▶ _Activity_
Return every line from the one with "many requests from" through the one with "has the property. *)", inclusive, exactly as it appears below.
☆ ☆ ☆ ☆ ☆
Definition header (req : Request) (name : string) : option string :=
  req_headers req !! name.

Definition counter_store_configured (env : Env) : bool :=
  truthy (UPSTASH_REDIS_REST_URL env) && truthy (UPSTASH_REDIS_REST_TOKEN env).

(** ** Stage 0: request size *)

Definition too_large (req : Request) : bool :=
  match header req "content-length" with
  | Some cl =>
      Js.truthy_string cl &&
      match Js.parseInt cl with
      | Some n => (MAX_REQUEST_SIZE <? n)%Z
      | None => false
      end
  | None => false
  end.

Definition size_check (req : Request) : option Response :=
  if too_large req
  then Some (error_response 413 "request_too_large"
               "Request body exceeds 10KB limit")
  else None.

(** ** Stage 1: authentication *)

Definition isSameOrigin (req : Request) : bool :=
  opt_includes (header req "origin") (host (req_url req))
  || opt_includes (header req "referer") (host (req_url req)).

Definition key_rejected (req : Request) (env : Env) : bool :=
  match header req "x-api-key" with
  | Some k => negb (Js.truthy_string k) || strict_neq k (DEMO_API_KEY env)
  | None => true
  end.

Definition unauthorized (req : Request) (env : Env) : bool :=
  negb (isSameOrigin req) && key_rejected req env.

Definition unauthorized_response : Response :=
  {| status := 401;
     headers := json_headers;
     body := Json [("error", "unauthorized")] |}.

Definition auth_check (req : Request) (env : Env) : option Response :=
  if unauthorized req env then Some unauthorized_response else None.

(** ** Stage 2: rate limits and daily budget *)

Definition spend_key (now : N) : string :=
  "spend:" ++ Js.before_T (Clock.toISOString now).

Definition client_ip (req : Request) : string :=
  match header req "cf-connecting-ip" with
  | Some ip => if Js.truthy_string ip then ip else "unknown"
  | None => "unknown"
  end.

Definition rate_limit_response (r : Upstash.LimitResult) : Response :=
  {| status := 429;
     headers :=
       [("content-type", "application/json");
        ("x-ratelimit-remaining", Js.string_of_N (Upstash.remaining r));
        ("x-ratelimit-reset", Js.string_of_N (Upstash.reset r))];
     body :=
       Json [("error", "rate_limit_exceeded");
             ("message",
              "Too many requests from your IP. Try again in 1 minute.")] |}.

Definition global_limit_response : Response :=
  error_response 429 "global_rate_limit_exceeded"
    "System is currently at capacity. Please try again later.".

Definition budget_response : Response :=
  error_response 429 "daily_budget_exceeded"
    "Daily spending cap of $10 reached. Resets at midnight UTC.".

Definition budget_exceeded (dailySpend : float) : bool :=
  PrimFloat.leb DAILY_SPENDING_CAP dailySpend.

Definition rate_limit_stage (req : Request) (env : Env) (ext : Ext)
    (w : World) : option Response * World * list Event :=
  if counter_store_configured env then
    let ip := client_ip req in
    let '(ipr, win1) :=
      Upstash.limit "rl:ip" 10 60000 ip (now_ip ext) (windows w) in
    let w1 := {| windows := win1; ledger := ledger w; ART := ART w |} in
    let t1 := [CallLimit "rl:ip" ip] in
    if negb (Upstash.success ipr) then
      (Some (rate_limit_response ipr), w1, t1)
    else
      let '(glr, win2) :=
        Upstash.limit "rl:global" GLOBAL_RATE_LIMIT 3600000 "all"
          (now_global ext) win1 in
      let w2 := {| windows := win2; ledger := ledger w; ART := ART w |} in
      let t2 := (t1 ++ [CallLimit "rl:global" "all"])%list in
      if negb (Upstash.success glr) then
        (Some global_limit_response, w2, t2)
      else
        let spendKey := spend_key (now_check ext) in
        let dailySpend := Upstash.get_spend spendKey (ledger w) in
        let t3 := (t2 ++ [CallRedisGet spendKey])%list in
        if budget_exceeded dailySpend then
          (Some budget_response, w2, t3)
        else (None, w2, t3)
  else (None, w, []).

(** ** Stages 3 and 4: body and prompt *)

(** [body.prompt]: reading a property of [null] throws; every other JSON
    value answers, with [undefined] ([None]) unless it is an object that
    has the property. *)
Definition body_prompt (v : JsValue) : JsError + option JsValue :=
  match v with
  | JNull => inl TypeError
  | JObj props =>
      inr (snd <$> List.find (fun kv => String.eqb (fst kv) "prompt") props)
  | _ => inr None
  end.

Definition js_truthy (v : JsValue) : bool :=
  match v with
  | JNull => false
  | JBool b => b
  | JNum x => negb (PrimFloat.eqb x 0%float) && negb (PrimFloat.is_nan x)
  | JStr s => Js.truthy_string s
  | JArr _ => true
  | JObj _ => true
  end.

(** [p || ""]. *)
Definition or_empty (p : option JsValue) : JsValue :=
  match p with
  | Some v => if js_truthy v then v else JStr ""
  | None => JStr ""
  end.

(** [v.trim()]: only a string has the method. *)
Definition call_trim (v : JsValue) : JsError + string :=
  match v with
  | JStr s => inr (Js.trim s)
  | _ => inl TypeError
  end.

(** [(body.prompt || "").trim()]. *)
Definition prompt_of (v : JsValue) : JsError + string :=
  match body_prompt v with
  | inl e => inl e
  | inr p => call_trim (or_empty p)
  end.

Definition invalid_prompt_response : Response :=
  error_response 400 "invalid_prompt"
    ("Prompt must be at least " ++ Js.string_of_N MIN_PROMPT_LENGTH
     ++ " characters").

Definition prompt_too_long_response : Response :=
  error_response 400 "prompt_too_long"
    ("Prompt must be less than " ++ Js.string_of_N MAX_PROMPT_LENGTH
     ++ " characters").

Definition str_length (s : string) : N := N.of_nat (String.length s).

Definition validate_prompt (prompt : string) : option Response :=
  if negb (Js.truthy_string prompt) || (str_length prompt <? MIN_PROMPT_LENGTH)
  then Some invalid_prompt_response
  else if MAX_PROMPT_LENGTH <? str_length prompt
  then Some prompt_too_long_response
  else None.

(** ** Stage 5: content filter *)

Definition foundBlockedWord (prompt : string) : option string :=
  let promptLower := Js.toLowerCase prompt in
  List.find (fun word => Js.includes promptLower word) BLOCKED_WORDS.

Definition inappropriate_response : Response :=
  error_response 400 "inappropriate_prompt"
    "Prompt contains inappropriate content".

Definition content_filter (prompt : string) : option Response :=
  if truthy (foundBlockedWord prompt) then Some inappropriate_response
  else None.

(** ** Stages 6 to 9: generate, record the spend, store, answer *)

Definition image_too_large_response : Response :=
  error_response 500 "image_too_large" "Generated image exceeds size limit".

(** The [catch] block: the response is chosen by what the message of the
    caught error contains. *)
Definition catch_response (message : option string) : Response :=
  if opt_includes message "insufficient_credits" || opt_includes message "402"
  then error_response 402 "insufficient_credits"
         "AI provider credits exhausted. Please contact administrator."
  else if opt_includes message "timeout" || opt_includes message "ETIMEDOUT"
  then error_response 504 "timeout" "Request timed out. Please try again."
  else if opt_includes message "rate_limit" || opt_includes message "429"
  then error_response 429 "ai_provider_rate_limit"
         "AI provider is rate limiting. Please wait a moment."
  else if opt_includes message "invalid_prompt" || opt_includes message "400"
  then error_response 400 "invalid_prompt_for_provider"
         "Prompt was rejected by AI provider. Try different wording."
  else error_response 500 "generation_failed"
         "Image generation failed. Please try again.".

Definition latestKey : string := "art/latest.jpg".

Definition historyKey_at (now : N) : string :=
  "art/" ++ Js.replace_colon_dot (Clock.toISOString now) ++ ".jpg".

(** [env.ART.put(key, bytes, {httpMetadata})] with the store's answer. *)
Definition put (key : string) (bytes : list byte) (ct cc : string)
    (r : PutResult) (bucket : gmap string R2Object) : gmap string R2Object :=
  match r with
  | Stored etag => <[key := mkR2Object bytes ct cc etag]> bucket
  | PutFailed _ => bucket
  end.

Definition put_history_object (key : string) (bytes : list byte) (ext : Ext)
    (bucket : gmap string R2Object) : gmap string R2Object :=
  put key bytes "image/jpeg" "public, max-age=31536000, immutable"
    (put_history ext) bucket.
☆ ☆ ☆ ☆ ☆
▶ _Solution below_
              "Too many requests from your IP. Try again in 1 minute.")] |}.

Definition global_limit_response : Response :=
  error_response 429 "global_rate_limit_exceeded"
    "System is currently at capacity. Please try again later.".

Definition budget_response : Response :=
  error_response 429 "daily_budget_exceeded"
    "Daily spending cap of $10 reached. Resets at midnight UTC.".

Definition budget_exceeded (dailySpend : float) : bool :=
  PrimFloat.leb DAILY_SPENDING_CAP dailySpend.

Definition rate_limit_stage (req : Request) (env : Env) (ext : Ext)
    (w : World) : option Response * World * list Event :=
  if counter_store_configured env then
    let ip := client_ip req in
    let '(ipr, win1) :=
      Upstash.limit "rl:ip" 10 60000 ip (now_ip ext) (windows w) in
    let w1 := {| windows := win1; ledger := ledger w; ART := ART w |} in
    let t1 := [CallLimit "rl:ip" ip] in
    if negb (Upstash.success ipr) then
      (Some (rate_limit_response ipr), w1, t1)
    else
      let '(glr, win2) :=
        Upstash.limit "rl:global" GLOBAL_RATE_LIMIT 3600000 "all"
          (now_global ext) win1 in
      let w2 := {| windows := win2; ledger := ledger w; ART := ART w |} in
      let t2 := (t1 ++ [CallLimit "rl:global" "all"])%list in
      if negb (Upstash.success glr) then
        (Some global_limit_response, w2, t2)
      else
        let spendKey := spend_key (now_check ext) in
        let dailySpend := Upstash.get_spend spendKey (ledger w) in
        let t3 := (t2 ++ [CallRedisGet spendKey])%list in
        if budget_exceeded dailySpend then
          (Some budget_response, w2, t3)
        else (None, w2, t3)
  else (None, w, []).

(** ** Stages 3 and 4: body and prompt *)

(** [body.prompt]: reading a property of [null] throws; every other JSON
    value answers, with [undefined] ([None]) unless it is an object that
    has the property. *)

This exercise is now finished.